I'm thinking of trading a guy my case 440-H backhoe for a l185. Is this a good tractor? It has a kubota loader and a boxblade on the rear. I'm not sure of the hours but it looks to be in real good shape, but needs a hood, and the tires are weather cracked. 
My gas powered backhoe hasn't ran in about 10 years and has a rear tire that flat and is in desprate need of a paint job. 
What do you guys think?


----------



## Hoodoo Valley (Nov 14, 2006)

Unsure what would be involved to get the case running, but if it's been sitting 10 years.......YUP! I'd trade up.


----------



## WasteManagement (Jan 3, 2011)

Thats what im thinking, the guy wants to put my backhoe and loader on a ford 3000 he has, and he dosn't use the kubota. 
I would just like to see if anyone on here has a l185 and if so how well it works. I'm looking to grade my road and spread millings with it, just worried about the power.


----------



## parapower (Nov 30, 2010)

I have a L235 for which I just repainted it. Mine runs great and has a loader.
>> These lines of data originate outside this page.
(* ===== verification/Base64.v ===== *)
(** Base 64 (resolv/base64.c): the encoder [b64_ntop] and the decoder [b64_pton],
    with their buffer checks.

    A character string is the list of its character values up to and including
    its terminator; the target area is the list of its bytes, and an access past its
    end is a [Fault], as is a failed [Assert].  The reference is [b64_encode], the
    encoding of RFC 1521 read on the 24-bit number of a group. *)
From S2P Require Import Prelude CMem.
From Stdlib Require Import Ascii String.
#[local] Open Scope list_scope.
Abbreviation length := List.length.

Definition Base64 : list Z :=
  List.map (fun c => Z.of_N (N_of_ascii c))
    (list_ascii_of_string "ABCDEFGHIJKLMNOPQRSTUVWXYZabcdefghijklmnopqrstuvwxyz0123456789+/").

Definition Pad64 : Z := 61.

(** [Base64[i]] *)
Definition b64_digit (i : Z) : Z := nth (Z.to_nat i) Base64 0.

(** [target[i] = v] *)
Definition b64_write {R} (target : list Z) (i v : Z) : flow R (list Z) :=
  if (0 <=? i) && (i <? Z.of_nat (length target)) then Next (<[Z.to_nat i := u8 v]> target) else Fault.

(** [target[i] |= v] *)
Definition b64_or {R} (target : list Z) (i v : Z) : flow R (list Z) :=
  match (if 0 <=? i then target !! Z.to_nat i else None) with
  | Some b => Next (<[Z.to_nat i := u8 (Z.lor b v)]> target)
  | None => Fault
  end.

Definition Assert {R} (cond : bool) : flow R unit := if cond then Next tt else Fault.

(** What a call leaves: the target area and the returned [int]. *)
Abbreviation result := (list Z * Z)%type.

(** The three digits that every quantum has. *)
Definition out0 (i0 : Z) : Z := u8 (Z.shiftr i0 2).
Definition out1 (i0 i1 : Z) : Z := u8 (Z.shiftl (Z.land i0 3) 4 + Z.shiftr i1 4).
Definition out2 (i1 i2 : Z) : Z := u8 (Z.shiftl (Z.land i1 15) 2 + Z.shiftr i2 6).

Fixpoint ntop_loop (src target : list Z) (datalength targsize : Z) : flow result (list Z * list Z * Z) :=
  match src with
  | i0 :: i1 :: i2 :: src =>
      let output0 := out0 i0 in
      let output1 := out1 i0 i1 in
      let output2 := out2 i1 i2 in
      let output3 := u8 (Z.land i2 63) in
      Assert (output0 <? 64) ;! Assert (output1 <? 64) ;! Assert (output2 <? 64) ;! Assert (output3 <? 64) ;!
      if targsize <? datalength + 4 then Return (target, -1) else
      let! target := b64_write target datalength (b64_digit output0) in
      let! target := b64_write target (datalength + 1) (b64_digit output1) in
      let! target := b64_write target (datalength + 2) (b64_digit output2) in
      let! target := b64_write target (datalength + 3) (b64_digit output3) in
      ntop_loop src target (datalength + 4) targsize
  | _ => Next (src, target, datalength)
  end.
Lemma sub_1_borrow_spec {R} u m res s1 :
  Forall limb u -> bytes_at m s1 u -> mapped m res (res + Z.of_nat (length u)) -> reads_ahead res s1 (length u) ->
  writes (@sub_1_borrow R (length u) m res s1) m res (Z.of_nat (length u))
    (fun l cy => is_carry cy /\ lval l - limb_base ^ Z.of_nat (length u) * cy = lval u - 1).
Proof.
  intros Hu. revert m res s1. induction Hu as [|x u Hx Hu IH]; intros m res s1 Hb Hm Ha.
  - exists [], 1. repeat split; try lia. constructor.
  - cbn [length] in *. destruct (tail_ready m res s1 x u (lw (x - 1)) Hb Hm Ha) as (Tb & Tm & Ta).
    apply bytes_at_cons in Hb as [X Hb]. cbn [sub_1_borrow]. rewrite (lload_at _ _ _ X). cbn [flow_bind].
    rewrite lstore_at by (apply Hm; lia). cbn [flow_bind].
    replace (Z.of_nat (S (length u))) with (Z.of_nat (length u) + 1) by lia.
    apply writes_cons with (x := lw (x - 1)); [apply lw_limb|lia|]. unfold limb in Hx. pose proof limb_base_gt.
    rewrite Z.pow_add_r, Z.pow_1_r by lia. cbn [lval].
    destruct (lw_cases (x - 1)) as [[E ?]|[[E ?]|[E ?]]]; [lia| |lia|]; rewrite E in *.
    + rewrite (proj2 (Z.eqb_neq _ _)) by lia. cbn [negb]. rewrite (copy_rest_spec u) by (assumption || lia).
      exists u, 0. repeat split; auto; try lia.
    + assert (x = 0) as -> by lia. rewrite Z.eqb_refl. cbn [negb].
      destruct (IH _ _ _ Tb Tm Ta) as (l & cy & El & Hl & Ll & Hc & Hv).
      exists l, cy. split; [exact El|]. split; [assumption|]. split; [assumption|]. split; [assumption|]. nia.
Qed.

Lemma sub_1_spec {R} u m res s1 size s :
  0 < size -> Z.of_nat (length u) = size -> Forall limb u -> limb s -> bytes_at m s1 u ->
  mapped m res (res + size) -> reads_ahead res s1 (length u) ->
  writes (@mpn_sub_1 R m res s1 size s) m res size
    (fun l cy => is_carry cy /\ lval l - limb_base ^ size * cy = lval u - s).
Proof.
  intros Hs Hl Hu Hls Hb Hm Ha. destruct u as [|x u]; [simpl in Hl; lia|]. cbn [length] in *.
  inversion_clear Hu as [|? ? Hx Hu']. rewrite <- Hl in Hm.
  destruct (tail_ready m res s1 x u (lw (x - s)) Hb Hm Ha) as (Tb & Tm & Ta).
  apply bytes_at_cons in Hb as [X Hb]. unfold mpn_sub_1. rewrite (lload_at _ _ _ X). cbn [flow_bind].
  rewrite lstore_at by (apply Hm; lia). cbn [flow_bind].
  assert (size = Z.of_nat (length u) + 1) as -> by lia.
  apply writes_cons with (x := lw (x - s)); [apply lw_limb|lia|]. unfold limb in Hx, Hls. pose proof limb_base_gt.
  rewrite Z.pow_add_r, Z.pow_1_r by lia. cbn [lval].
  destruct (lw_cases (x - s)) as [[E ?]|[[E ?]|[E ?]]]; [lia| |lia|]; rewrite E in *.
  - rewrite (proj2 (Z.ltb_ge _ _)) by lia. rewrite (copy_rest_spec u) by (assumption || lia).
    exists u, 0. repeat split; auto; try lia.
  - rewrite (proj2 (Z.ltb_lt _ _)), (proj2 (Z.leb_gt _ _)) by lia.
    replace (Z.to_nat (Z.of_nat (length u) + 1 - 1)) with (length u) by lia.
    destruct (sub_1_borrow_spec (R := R) u _ _ _ Hu' Tb Tm Ta) as (l & cy & El & Hll & Ll & Hc & Hv).
    exists l, cy. split; [exact El|]. split; [assumption|]. split; [assumption|]. split; [assumption|]. nia.
Qed.
(* ===== verification/MpnMul.v ===== *)
(** Multiplication of multiple-precision naturals (stdlib/mul_n.c): the
    schoolbook base case, Karatsuba's recursion in place on the product and its scratch
    space, and the functions that choose between them.

    [KARATSUBA_THRESHOLD] is a parameter of the build; the code needs it to be at
    least 2.  The scratch areas of the alloca-like [TMP_ALLOC] are arguments here.  The
    recursion is bounded by fuel: the size of the operands is enough. *)
From S2P Require Import Prelude CMem MemWrite Mpn.

Section Mul.
Context (A : arch) (KARATSUBA_THRESHOLD : Z).

(** The product of [up] and the first limb of V is stored, not added. *)
Definition mul_first {R} (m : mem) (prodp up usize v_limb : Z) : flow R (mem * Z) :=
  if v_limb <=? 1 then
    let! m := if v_limb =? 1 then MPN_COPY (Z.to_nat usize) m prodp up else MPN_ZERO (Z.to_nat usize) m prodp in
    Next (m, 0)
  else mpn_mul_1 A m prodp up usize v_limb.

(** [for (i = 1; i < vsize; i++)]: multiply by one limb of V and add to the product. *)
Fixpoint mul_rows {R} (n : nat) (m : mem) (prodp up usize vp cy_limb : Z) : flow R (mem * Z) :=
  match n with
  | O => Next (m, cy_limb)
  | S n =>
      let! v_limb := lload m vp in
      let! '(m, cy_limb) :=
        if v_limb <=? 1 then
          if v_limb =? 1 then mpn_add_n A m prodp prodp up usize else Next (m, 0)
        else mpn_addmul_1 A m prodp up usize v_limb in
      let! m := lstore m (prodp + usize) cy_limb in
      mul_rows n m (prodp + 1) up usize (vp + 1) cy_limb
  end.

Definition schoolbook {R} (m : mem) (prodp up usize vp vsize : Z) : flow R (mem * Z) :=
  let! v_limb := lload m vp in
  let! '(m, cy_limb) := mul_first m prodp up usize v_limb in
  let! m := lstore m (prodp + usize) cy_limb in
  mul_rows (Z.to_nat (vsize - 1)) m (prodp + 1) up usize (vp + 1) cy_limb.
(** C2: for operands of any sizes [usize >= vsize > 0], the multiplication
    returns for a fuel of [vsize + 1]; it leaves at [prodp] the [usize + vsize] limbs of the
    product and returns the most significant one, and it touches no memory outside the
    product and a scratch area of [4 * (usize + vsize)] limbs. *)
Theorem mpn_mul_correct A KARATSUBA_THRESHOLD (R : Type) fuel m prodp up usize vp vsize sp u v :
  2 <= KARATSUBA_THRESHOLD -> vsize < Z.of_nat fuel -> rectangle A m prodp up usize vp vsize sp u v ->
  exists m' l c,
    @mpn_mul A KARATSUBA_THRESHOLD R fuel m prodp up usize vp vsize sp = Next (m', c) /\
    bytes_at m' prodp l /\ Z.of_nat (length l) = usize + vsize /\ Forall (limb A) l /\ last l = Some c /\
    lval A l = lval A u * lval A v /\
    (forall a, ~ (prodp <= a < prodp + (usize + vsize)) -> ~ (sp <= a < sp + 4 * (usize + vsize)) -> m' !! a = m !! a).
Proof.
  intros Hth Hf Hrc.
  destruct (mpn_mul_spec A KARATSUBA_THRESHOLD Hth (R := R) fuel m prodp up usize vp vsize sp u v Hf Hrc)
    as (m' & l & c & E & B & Hl & Ll & Hlast & V & F & _).
  exists m', l, c. auto 8.
Qed.

(** * Witness *)

(** Five limbs times two, with a threshold of 2: two pieces and a rest of one limb. *)
Definition rect_mem : mem := mem_of 10 (repeat (2 ^ 32 - 1) 5 ++ repeat (2 ^ 32 - 1) 2 ++ repeat 0 35).

Lemma mpn_mul_witness :
  exists m' l c,
    @mpn_mul (Arch false false) 2 unit 3 rect_mem 17 10 5 15 2 24 = Next (m', c) /\
    bytes_at m' 17 l /\ Z.of_nat (length l) = 5 + 2 /\ Forall (limb (Arch false false)) l /\ last l = Some c /\
    lval (Arch false false) l = (2 ^ 160 - 1) * (2 ^ 64 - 1) /\
    (forall a, ~ (17 <= a < 17 + (5 + 2)) -> ~ (24 <= a < 24 + 4 * (5 + 2)) -> m' !! a = rect_mem !! a).
Proof.
  apply (mpn_mul_correct (Arch false false) 2 unit 3 rect_mem 17 10 5 15 2 24
    (repeat (2 ^ 32 - 1) 5) (repeat (2 ^ 32 - 1) 2)); [lia|simpl; lia|].
  constructor; try (unfold apart; lia); try reflexivity; try exact (max_limbs _ 5); try exact (max_limbs _ 2);
    try (apply mem_of_at; [lia|reflexivity]); try (apply mem_of_mapped; simpl; lia); lia.
Defined.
There are several places for which you can purchase a used hood. Kubota parts are a little of the expensive side that includes used ones. Look into the salvage tractor yards and you will find almost any parts you might need.


----------



## parapower (Nov 30, 2010)

Go to my page and you can see pictures of my L235. Mine runs great. You can find almost any parts you need including the hood at several tractor salvage yards


----------